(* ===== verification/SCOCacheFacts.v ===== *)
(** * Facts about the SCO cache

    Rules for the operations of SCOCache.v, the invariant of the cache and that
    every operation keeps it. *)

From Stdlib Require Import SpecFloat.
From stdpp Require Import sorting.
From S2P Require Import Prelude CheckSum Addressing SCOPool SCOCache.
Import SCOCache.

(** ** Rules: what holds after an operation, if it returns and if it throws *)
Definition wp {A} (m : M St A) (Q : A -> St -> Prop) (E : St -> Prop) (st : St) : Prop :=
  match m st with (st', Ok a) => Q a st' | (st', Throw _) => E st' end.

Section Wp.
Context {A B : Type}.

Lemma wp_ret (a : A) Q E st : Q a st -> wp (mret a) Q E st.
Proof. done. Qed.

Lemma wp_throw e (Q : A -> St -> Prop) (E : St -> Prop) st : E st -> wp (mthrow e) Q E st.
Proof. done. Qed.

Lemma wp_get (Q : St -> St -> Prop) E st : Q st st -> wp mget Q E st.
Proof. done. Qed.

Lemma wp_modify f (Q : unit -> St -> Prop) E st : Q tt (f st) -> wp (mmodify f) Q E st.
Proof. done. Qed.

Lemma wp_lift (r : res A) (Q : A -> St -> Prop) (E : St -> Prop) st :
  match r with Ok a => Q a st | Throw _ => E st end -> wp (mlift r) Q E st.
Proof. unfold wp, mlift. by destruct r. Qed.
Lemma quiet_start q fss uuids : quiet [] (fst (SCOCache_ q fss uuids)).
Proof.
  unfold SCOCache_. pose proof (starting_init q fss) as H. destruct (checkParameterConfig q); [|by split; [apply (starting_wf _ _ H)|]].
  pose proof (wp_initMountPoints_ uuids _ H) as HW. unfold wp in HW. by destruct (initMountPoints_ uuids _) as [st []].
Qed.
────────────────────────────────────────
▶ [TASK DESCRIPTION]:
Every line of the listing above is to be repeated exactly as written.

▶ [REPLY]:
(* ===== verification/SCOCacheFacts.v ===== *)
(** * Facts about the SCO cache

    Rules for the operations of SCOCache.v, the invariant of the cache and that
    every operation keeps it. *)

From Stdlib Require Import SpecFloat.
From stdpp Require Import sorting.
From S2P Require Import Prelude CheckSum Addressing SCOPool SCOCache.
Import SCOCache.

(** ** Rules: what holds after an operation, if it returns and if it throws *)
Definition wp {A} (m : M St A) (Q : A -> St -> Prop) (E : St -> Prop) (st : St) : Prop :=
  match m st with (st', Ok a) => Q a st' | (st', Throw _) => E st' end.

Section Wp.
Context {A B : Type}.

Lemma wp_ret (a : A) Q E st : Q a st -> wp (mret a) Q E st.
Proof. done. Qed.

Lemma wp_throw e (Q : A -> St -> Prop) (E : St -> Prop) st : E st -> wp (mthrow e) Q E st.
Proof. done. Qed.

Lemma wp_get (Q : St -> St -> Prop) E st : Q st st -> wp mget Q E st.
Proof. done. Qed.

Lemma wp_modify f (Q : unit -> St -> Prop) E st : Q tt (f st) -> wp (mmodify f) Q E st.
Proof. done. Qed.

Lemma wp_lift (r : res A) (Q : A -> St -> Prop) (E : St -> Prop) st :
  match r with Ok a => Q a st | Throw _ => E st end -> wp (mlift r) Q E st.
Proof. unfold wp, mlift. by destruct r. Qed.
Lemma quiet_start q fss uuids : quiet [] (fst (SCOCache_ q fss uuids)).
Proof.
  unfold SCOCache_. pose proof (starting_init q fss) as H. destruct (checkParameterConfig q); [|by split; [apply (starting_wf _ _ H)|]].
  pose proof (wp_initMountPoints_ uuids _ H) as HW. unfold wp in HW. by destruct (initMountPoints_ uuids _) as [st []].
Qed.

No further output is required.